=== Begin Enclosure ===

(* ===== verification/Auth.v ===== *)
(** * Auth: users, memberships, sessions and permissions

    [domain/auth/repository.py], [domain/auth/service.py], [domain/auth/state.py],
    [domain/auth/administration.py], the authorization of [domain/auth/rbac.py], the
    password policy of [domain/auth/identity.py] and the gate of
    [domain/auth/ratelimit.py]. The tables of [domain/auth/models.py], the login counters
    and the supplies of identifiers and random text are one world. Row-level security
    confines a tenant transaction to its organization; the users and the catalogue of roles
    are global. *)

From S2P Require Import Prelude.
From S2P Require Import PyText.
From S2P Require Import Errors.
From S2P Require Import Lifecycles.
From S2P Require Import Conditions.
From S2P Require Import ScheduleSpec.
From S2P Require Import Calendar.
From S2P Require Import Normalization.
From S2P Require Import Store.
From S2P Require Import Identity.
From S2P Require Import Resilience.
From S2P Require Import AuthTokens.

Open Scope Z_scope.

(** ** Vocabulary *)

Module AuthError.
Inductive AuthError : Type :=
| ValidationFailedError
| AuthenticationFailedError
| SessionRevokedError
| MembershipRequiredError
| MembershipInactiveError
| MembershipConflictError
| UserConflictError
| UserInactiveError
| MultipleOrganizationsError
| OrganizationInactiveError
| OrganizationNotFoundError
| TenantScopeMismatchError
| PermissionDeniedError
| RateLimitedError
| IntegrityError
| MultipleResultsFound.
#[global] Instance eq_dec : EqDecision AuthError.
Proof. solve_decision. Defined.
End AuthError.
Abbreviation AuthError := AuthError.AuthError.

(** The [code] of the platform's errors. *)
Definition auth_error_code (e : AuthError) : option string :=
  match e with
  | AuthError.ValidationFailedError => Some "NXS_CORE_VALIDATION_FAILED"
  | AuthError.AuthenticationFailedError => Some "NXS_AUTH_CREDENTIALS_REJECTED"
  | AuthError.SessionRevokedError => Some "NXS_AUTH_SESSION_REVOKED"
  | AuthError.MembershipRequiredError => Some "NXS_AUTH_MEMBERSHIP_REQUIRED"
  | AuthError.MembershipInactiveError => Some "NXS_AUTH_MEMBERSHIP_INACTIVE"
  | AuthError.MembershipConflictError => Some "NXS_AUTH_MEMBERSHIP_CONFLICT"
  | AuthError.UserConflictError => Some "NXS_AUTH_USER_CONFLICT"
  | AuthError.UserInactiveError => Some "NXS_AUTH_USER_INACTIVE"
  | AuthError.MultipleOrganizationsError => Some "NXS_AUTH_MULTIPLE_ORGS"
  | AuthError.OrganizationInactiveError => Some "NXS_ORG_INACTIVE"
  | AuthError.OrganizationNotFoundError => Some "NXS_ORG_NOT_FOUND"
  | AuthError.TenantScopeMismatchError => Some "NXS_TENANT_SCOPE_MISMATCH"
  | AuthError.PermissionDeniedError => Some "NXS_CORE_PERMISSION_DENIED"
  | AuthError.RateLimitedError => Some "NXS_CORE_RATE_LIMITED"
  | AuthError.IntegrityError | AuthError.MultipleResultsFound => None
  end.

Module UserStatus.
Inductive UserStatus : Type := ACTIVE | SUSPENDED.
#[global] Instance eq_dec : EqDecision UserStatus.
Proof. solve_decision. Defined.
End UserStatus.
Abbreviation UserStatus := UserStatus.UserStatus.

Module MembershipStatus.
Inductive MembershipStatus : Type := ACTIVE | SUSPENDED | REVOKED.
#[global] Instance eq_dec : EqDecision MembershipStatus.
Proof. solve_decision. Defined.
End MembershipStatus.
Abbreviation MembershipStatus := MembershipStatus.MembershipStatus.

=== End Enclosure ===

TASK DIRECTIONS: Write out the lines of the entries, word for word, from the first through the one containing "password policy of", and stop at that line.

SOLUTION FOR THIS TASK:
(* ===== verification/Auth.v ===== *)
(** * Auth: users, memberships, sessions and permissions

    [domain/auth/repository.py], [domain/auth/service.py], [domain/auth/state.py],
    [domain/auth/administration.py], the authorization of [domain/auth/rbac.py], the
    password policy of [domain/auth/identity.py] and the gate of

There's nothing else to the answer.